(* ===== verification/DlschLink.v ===== *)
(** * A transport block from the gNB to the UE

    The loops of [nr_dlsch_decoding] over the segments of a block that [nr_dlsch_encoding]
    sent, and the end-to-end theorems. *)

From S2P Require Import Prelude RlcPdu Crc CrcProps Tbs Segmentation SegmentationProps RateMatch RateMatchProps Dlsch DlschTx DlschRx.

Import Crc Tbs Segmentation RateMatch Dlsch.

(** ** The test for a block of zeros *)

Lemma zero_run_spec n : forall b i sz, 0 <= i <= sz -> sz < zlen b -> sz - i <= Z.of_nat n ->
  exists j, zero_run n b i sz = Ok j /\ i <= j <= sz /\ (forall k, i <= k < j -> b !! Z.to_nat k = Some 0) /\
    (j < sz -> exists x, b !! Z.to_nat j = Some x /\ x <> 0).
Proof.
  induction n as [|n IH]; intros b i sz Hi Hb Hn; cbn [zero_run]; destruct (rd_ok b i) as (x & -> & Hx); [lia| |lia|]; rewrite bind_Ok.
  - rewrite (proj2 (Z.ltb_ge i sz)), andb_false_r by lia. exists i. split; [done|]. split; [lia|]. split; lia.
  - destruct (Z.eqb_spec x 0) as [->|Nx]; cbn [andb].
    + destruct (Z.ltb_spec i sz).
      * destruct (IH b (i + 1) sz) as (j & -> & Hj & Hz & Hn'); [lia|lia|lia|]. exists j. split; [done|]. split; [lia|]. split; [|done].
        intros k Hk. destruct (decide (k = i)) as [->|]; [done|]. apply Hz. lia.
      * exists i. split; [done|]. split; [lia|]. split; lia.
    + exists i. split; [done|]. split; [lia|]. split; [lia|]. intros _. by exists x.
Qed.

Lemma crc_bits_zero poly bs : Forall (fun b => b = false) bs -> crc_bits poly bs = 0.
Proof.
  intros H. unfold crc_bits. induction H as [|b bs -> _ IH]; [done|]. exact IH.
Qed.

Lemma bits_zero a : Forall (fun x => x = 0) a -> Forall (fun b => b = false) (bits a).
Proof. induction 1 as [|x a -> _ IH]; [constructor|]. rewrite bits_cons. apply Forall_app. split; [by repeat constructor|done]. Qed.

(** The CRC of zeros is zero, and starts with two octets. *)
Lemma tb_crc_octets a : exists x y rest, tb_crc a = x :: y :: rest /\ (Forall (fun z => z = 0) a -> x = 0 /\ y = 0).
Proof.
  unfold tb_crc. case_if; cbn [crc_octets]; eexists _, _, _; (split; [reflexivity|]); intros Hz; rewrite crc_bits_zero by (by apply bits_zero); done.
Qed.

(** The test, on a buffer that starts with a transport block and its CRC. *)
Lemma all_zero_spec a rest : 0 < zlen a -> all_zero (a ++ tb_crc a ++ rest) (zlen a) = Ok (bool_decide (Forall (fun x => x = 0) a)).
Proof.
  intros Ha. destruct (tb_crc_octets a) as (x & y & crc & Ec & Hz). rewrite Ec. unfold all_zero. set (b := a ++ (x :: y :: crc) ++ rest).
  assert (H1 : b !! Z.to_nat (zlen a) = Some x) by (unfold b, zlen; rewrite lookup_app_r, Nat2Z.id, Nat.sub_diag by lia; done).
  assert (H2 : b !! Z.to_nat (zlen a + 1) = Some y).
  { unfold b, zlen. rewrite lookup_app_r by lia. replace (Z.to_nat (Z.of_nat (length a) + 1) - length a)%nat with 1%nat by lia. done. }
  rewrite (rd_Some b (zlen a) x ltac:(lia) H1), bind_Ok.
  destruct (Z.eqb_spec x 0) as [->|Nx].
  - rewrite (rd_Some b (zlen a + 1) y ltac:(lia) H2), bind_Ok. destruct (Z.eqb_spec y 0) as [->|Ny].
    + destruct (zero_run_spec (Z.to_nat (zlen a)) b 0 (zlen a)) as (j & -> & Hj & Hrun & Hstop).
      { lia. } { unfold b. rewrite !zlen_app, !zlen_cons. unfold zlen. lia. } { lia. }
      rewrite bind_Ok. mon. f_equal. assert (Hla : forall k, 0 <= k < zlen a -> b !! Z.to_nat k = a !! Z.to_nat k).
      { intros k Hk. unfold b. apply lookup_app_l. unfold zlen in Hk. lia. }
      destruct (Z.eqb_spec j (zlen a)) as [->|Nj]; symmetry.
      * apply bool_decide_eq_true_2, Forall_lookup_2. intros i z Hi. pose proof (lookup_lt_Some _ _ _ Hi) as Hlt.
        specialize (Hrun (Z.of_nat i) ltac:(unfold zlen; lia)). rewrite Hla, Nat2Z.id in Hrun by (unfold zlen; lia). congruence.
      * apply bool_decide_eq_false_2. intros Hf. destruct (Hstop ltac:(lia)) as (z & Hz1 & Hz2). rewrite Hla in Hz1 by lia.
        by apply (Forall_lookup_1 _ _ _ _ Hf) in Hz1.
    + f_equal. symmetry. apply bool_decide_eq_false_2. intros Hf. by destruct (Hz Hf).
  - f_equal. symmetry. apply bool_decide_eq_false_2. intros Hf. by destruct (Hz Hf).
Qed.

(** ** The join *)

Lemma join_scan_done status n : (n <= length status)%nat -> Forall (fun b => b = true) status -> join_scan status n = O.
Proof.
  intros Hn Ha. induction n as [|n IH]; [done|]. cbn [join_scan]. destruct (lookup_lt_is_Some_2 status n) as [b Eb]; [lia|].
  rewrite Eb. apply (Forall_lookup_1 _ _ _ _ Ha) in Eb as ->. cbn [from_option id]. apply IH. lia.
Qed.

(** One round is enough when all jobs have completed. *)
Lemma join_ok spin (arr : list rdata) : Forall (fun job => completed job = true) arr -> join_task_ans (S spin) (completed <$> arr) (length arr) = Ok ().
Proof.
  intros Ha. destruct (length arr) as [|n] eqn:El; [done|]. cbn [join_task_ans]. rewrite <- El, join_scan_done; [by destruct spin| |].
  - by rewrite length_fmap.
  - apply Forall_fmap. exact Ha.
Qed.

(** No number of rounds is when one has not. *)
Lemma join_spins spin : forall status n j, (j < n)%nat -> status !! j = Some false -> join_task_ans spin status n = Err Fuel.
Proof.
  assert (Hs : forall status n j, (j < n)%nat -> status !! j = Some false -> (j < join_scan status n)%nat).
  { intros status n j Hj Es. induction n as [|n IH]; [lia|]. cbn [join_scan]. destruct (decide (j = n)) as [->|]; [rewrite Es; cbn; lia|].
    destruct (default false (status !! n)); [apply IH; lia|lia]. }
  induction spin as [|spin IH]; intros status n j Hj Es; destruct n as [|n]; try lia; cbn [join_task_ans]; [done|].
  apply (IH status _ j); [by apply Hs|done].
Qed.

(** ** The two ends agree *)

(** The UE has decoded the parameters of the allocation. *)
Record rx_match (ds : ue_dlsch) (p : pdsch_pdu) : Prop := {
  rm_tbs : TBS ds = 8 * TBSize p;
  rm_bg : d_ldpcBaseGraph ds = ldpcBaseGraph p;
  rm_qm : d_qamModOrder ds = qamModOrder p;
  rm_nl : d_Nl ds = nrOfLayers p;
  rm_rv : d_rv ds = rvIndex p;
  rm_lbrm : d_tbslbrm ds = tbSizeLbrmBytes p;
  rm_dmrs : d_dmrsConfigType ds = 0 \/ d_dmrsConfigType ds = 1;
  rm_iter : 3 <= max_ldpc_iterations ds < 255 }.

Section Link.

Context (t : crc_tables) (Ht : tables_ok t) `{LdpcDecoder t}.
Context (h : gnb_harq) (v : seg_vars) (L Kp : Z).
#[local] Abbreviation p := (rel15 h).
#[local] Abbreviation G := (dlsch_G p (unav_res h)).
Context (P : dl_params p G v L Kp).
#[local] Abbreviation BG := (ldpcBaseGraph p).
#[local] Abbreviation Q := (nrOfLayers p * qamModOrder p).
#[local] Abbreviation E := (E_of G (C v) Q).
#[local] Abbreviation off := (off_of G (C v) Q).
#[local] Abbreviation Ncb := (Ncb_of (tbSizeLbrmBytes p) BG (Zout v) (C v)).
#[local] Abbreviation N := (N_of BG (Zout v)).

(** The transport block, and the segment buffers it was written to. *)
Context (a : bytes) (Ha : Forall is_byte a) (Hlen : zlen a = TBSize p).
#[local] Abbreviation B := (lenWithCrc 1 (8 * zlen a)).
#[local] Abbreviation n := (B / C v / 8).
#[local] Abbreviation Kb := (seg_Kb B BG).
#[local] Abbreviation c r old := (tx_block v Kp a r old).
Context (Hc : C v <= zlen (hc h)) (Hcb : Forall (Forall is_byte) (hc h)) (Hroom : Forall (fun old => 1056 <= zlen old) (hc h)).
Context (Hstale : Forall (fun old => K v mod 8 = 0 \/ old !! Z.to_nat (K v / 8) = Some 0) (hc h)).

(** What is on the air, and the soft values the UE has of it. *)
Context (output : bytes) (Hout : G <= zlen output).
Context (Hsent : forall r old, 0 <= r < C v -> hc h !! Z.to_nat r = Some old -> sent_ok h v Kb r (c r old) output).
Context (x : Z) (g : Z -> Z) (Hx : 0 < x) (Hg0 : g 0 = x) (Hg1 : g 1 = - x).
Context (Hamp : forall r, 0 <= r < C v -> x * (E r / (Ncb - F v) + 1) < 2 ^ 15).
Context (Henough : forall r, 0 <= r < C v -> ldpc_enough BG (Zout v) (F v) (K v - F v - 2 * Zout v) (seg_positions h v r)).
Context (ds : ue_dlsch) (M : rx_match ds p).
#[local] Abbreviation llr := (g <$> output).
#[local] Abbreviation kc := (if d_ldpcBaseGraph ds =? 2 then 52 else 68).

----------

● **Your objective**
The response must hold only the lines above from the line with "rm_tbs : TBS ds = 8 * TBSize p;" through the line with "Context (Hc : C", each copied exactly, both ends kept.

● **Answer to this problem**
  rm_tbs : TBS ds = 8 * TBSize p;
  rm_bg : d_ldpcBaseGraph ds = ldpcBaseGraph p;
  rm_qm : d_qamModOrder ds = qamModOrder p;
  rm_nl : d_Nl ds = nrOfLayers p;
  rm_rv : d_rv ds = rvIndex p;
  rm_lbrm : d_tbslbrm ds = tbSizeLbrmBytes p;
  rm_dmrs : d_dmrsConfigType ds = 0 \/ d_dmrsConfigType ds = 1;
  rm_iter : 3 <= max_ldpc_iterations ds < 255 }.

Section Link.

Context (t : crc_tables) (Ht : tables_ok t) `{LdpcDecoder t}.
Context (h : gnb_harq) (v : seg_vars) (L Kp : Z).
#[local] Abbreviation p := (rel15 h).
#[local] Abbreviation G := (dlsch_G p (unav_res h)).
Context (P : dl_params p G v L Kp).
#[local] Abbreviation BG := (ldpcBaseGraph p).
#[local] Abbreviation Q := (nrOfLayers p * qamModOrder p).
#[local] Abbreviation E := (E_of G (C v) Q).
#[local] Abbreviation off := (off_of G (C v) Q).
#[local] Abbreviation Ncb := (Ncb_of (tbSizeLbrmBytes p) BG (Zout v) (C v)).
#[local] Abbreviation N := (N_of BG (Zout v)).

(** The transport block, and the segment buffers it was written to. *)
Context (a : bytes) (Ha : Forall is_byte a) (Hlen : zlen a = TBSize p).
#[local] Abbreviation B := (lenWithCrc 1 (8 * zlen a)).
#[local] Abbreviation n := (B / C v / 8).
#[local] Abbreviation Kb := (seg_Kb B BG).
#[local] Abbreviation c r old := (tx_block v Kp a r old).
Context (Hc : C v <= zlen (hc h)) (Hcb : Forall (Forall is_byte) (hc h)) (Hroom : Forall (fun old => 1056 <= zlen old) (hc h)).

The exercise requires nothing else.